The 2025-2026 budget has reportedly squeezed out some vacant positions, which means that there will be less wiggle room to move money around if any or all the above questionable expenses and revenues create problems. That could mean that any additional portion of the proceeds from the sale of the ramps (if that is approved by the state) over what is already factored into the new budget might be needed to plug holes in the 2025-2026 budget, leaving less (or nothing) for the out years.
None of the above issues includes any additional costs from new union contracts for police, fire, and other employees. The police and fire contracts expire this year.
Add up all of this and the picture for the next four years for the City of Buffalo is murky at best and disastrous as worst.

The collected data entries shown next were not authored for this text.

(** Reference: the headers update the map in order. *)
Definition record_headers (map : InterposeMap) (ds : list (Received * Z)) : InterposeMap :=
  foldl (fun m '(d, now) => match decode_v2_from_datagram (fst d) with
                            | Some e => map_upsert m (rm_addr (snd d)) (ep_client e) now
                            | None => m
                            end) map ds.

(** The buffers are of one size, and hold what their metas say. *)
Definition batch_ok (cap : nat) (bufs : list (list byte)) (meta : list RecvMeta) (n : nat) : Prop :=
  Forall (fun b => length b = cap) bufs /\ Forall (fun m => (rm_len m <= cap)%nat) meta /\
  (n <= length bufs)%nat /\ (n <= length meta)%nat.

(** ** Lemmas *)

Lemma received_lookup bufs meta n i buf m : (i < n)%nat -> bufs !! i = Some buf -> meta !! i = Some m ->
  received bufs meta n !! i = Some (firstn (rm_len m) buf, m).
Proof.
  intros Hi Hb Hm. unfold received. rewrite list_lookup_fmap, lookup_take_lt by done.
  assert (zip bufs meta !! i = Some (buf, m)) as -> by (apply lookup_zip_Some; done). done.
Qed.

Lemma length_received bufs meta n : (n <= length bufs)%nat -> (n <= length meta)%nat -> length (received bufs meta n) = n.
Proof. intros. unfold received. rewrite length_fmap, length_take, length_zip. lia. Qed.

(** The walk: what is written so far is the filtered prefix, the rest of the
    batch is untouched. *)
Record walked (cap : nat) (bufs0 : list (list byte)) (meta0 : list RecvMeta) (map0 : InterposeMap) (now : nat -> Z) (n r : nat) (s : Walk) : Prop := {
  wd_ok : batch_ok cap (wk_bufs s) (wk_meta s) n;
  wd_write : (wk_write s <= r)%nat;
  wd_front : received (wk_bufs s) (wk_meta s) (wk_write s) = filter (fun d => is_header d = false) (firstn r (received bufs0 meta0 n));
  wd_rest : forall i, (r <= i)%nat -> wk_bufs s !! i = bufs0 !! i /\ wk_meta s !! i = meta0 !! i;
  wd_map : wk_map s = record_headers map0 (imap (fun i d => (d, now i)) (firstn r (received bufs0 meta0 n)))
}.

Lemma received_S bufs meta w buf m : bufs !! w = Some buf -> meta !! w = Some m ->
  received bufs meta (S w) = received bufs meta w ++ [(firstn (rm_len m) buf, m)].
Proof.
  intros Hb Hm. unfold received. erewrite take_S_r by (by apply lookup_zip_Some). by rewrite fmap_app.
Qed.

Lemma received_insert bufs meta w b m : received (<[w := b]> bufs) (<[w := m]> meta) w = received bufs meta w.
Proof.
  unfold received. f_equal. apply list_eq. intros i. destruct (decide (i < w)%nat) as [Hi|Hi].
  - rewrite !lookup_take_lt by done. apply option_eq. intros [b' m']. rewrite !lookup_zip_Some. cbn.
    by rewrite !list_lookup_insert_ne by lia.
  - by rewrite !lookup_take_ge by lia.
Qed.

(** The datagram at [r], and how it extends the walked prefix. *)
Record at_read (bufs0 : list (list byte)) (meta0 : list RecvMeta) (map0 : InterposeMap) (now : nat -> Z) (n r : nat) (s : Walk) (d : Received) : Prop := {
  ar_slice : exists buf, wk_bufs s !! r = Some buf /\ wk_meta s !! r = Some (snd d) /\ fst d = firstn (rm_len (snd d)) buf /\
    slice_to buf (rm_len (snd d)) = Some (fst d) /\ length (fst d) = rm_len (snd d);
  ar_prefix : firstn (S r) (received bufs0 meta0 n) = firstn r (received bufs0 meta0 n) ++ [d];
  ar_map : record_headers map0 (imap (fun i d => (d, now i)) (firstn (S r) (received bufs0 meta0 n))) =
    match decode_v2_from_datagram (fst d) with
    | Some e => map_upsert (wk_map s) (rm_addr (snd d)) (ep_client e) (now r)
    | None => wk_map s
    end
}.

Lemma walked_at cap bufs0 meta0 map0 now n r s : batch_ok cap bufs0 meta0 n -> walked cap bufs0 meta0 map0 now n r s -> (r < n)%nat ->
  exists d, at_read bufs0 meta0 map0 now n r s d.
Proof.
  intros (Hcap0 & Hlen0 & Hnb0 & Hnm0) [_ Hw Hfront Hrest Hmap] Hr.
  destruct (lookup_lt_is_Some_2 bufs0 r ltac:(lia)) as [buf Hbuf]. destruct (lookup_lt_is_Some_2 meta0 r ltac:(lia)) as [m Hm].
  destruct (Hrest r ltac:(lia)) as [Hbr Hmr]. rewrite Hbuf in Hbr. rewrite Hm in Hmr.
  assert (length buf = cap) as Hbl by (by eapply (Forall_lookup_1 _ _ _ _ Hcap0)).
  assert (rm_len m <= cap)%nat as Hml by (by eapply (Forall_lookup_1 _ _ _ _ Hlen0)).
  exists (firstn (rm_len m) buf, m).
  assert (firstn (S r) (received bufs0 meta0 n) = firstn r (received bufs0 meta0 n) ++ [(firstn (rm_len m) buf, m)]) as HS.
  { apply take_S_r. by apply received_lookup. }
  assert (length (firstn r (received bufs0 meta0 n)) = r) as Hlr by (rewrite length_take, length_received by done; lia).
  constructor; [|done|].
  - exists buf. unfold slice_to. cbn. rewrite (proj2 (Nat.leb_le _ _)) by lia. rewrite length_take. split_and!; try done. lia.
  - rewrite HS, imap_app, Hlr. unfold record_headers in *. rewrite foldl_app. cbn. rewrite Nat.add_0_r. by rewrite <- Hmap.
Qed.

The control board needs to be activated to get a hold of this runaway train before its goes totally off the tracks.
John LaFalce
Former Western New York Congressman John J. LaFalce passed away this past weekend at the age of 85.
I first met John in 1971. He was a newly elected member of the State Senate. I was a graduate student at SUNY/Albany and had a part-time job with the State Legislature.
After a term in the Senate John was elected to the State Assembly. Then in 1974 he was elected to the House of Representatives, a position he held for 28 years.
During his time in the House John became an active and leading member of the House Financial Services Committee. He led the fight for federal funding to deal with the environmental disaster known as Love Canal and led efforts to create the federal Super Fund that was set up to deal with such catastrophes.
After he left Congress we were both at Canisius College. John produced a speakers series on important topics for the students. I was the director of government relations. We took the opportunity to get together for lunch occasionally and he often commented on my blog posts.
John LaFalce served during a different era in Congress, when across-the-aisle work was more common than the vitriolic manner that often exists today. The public was well served with John LaFalce in Congress. Rest in peace, John.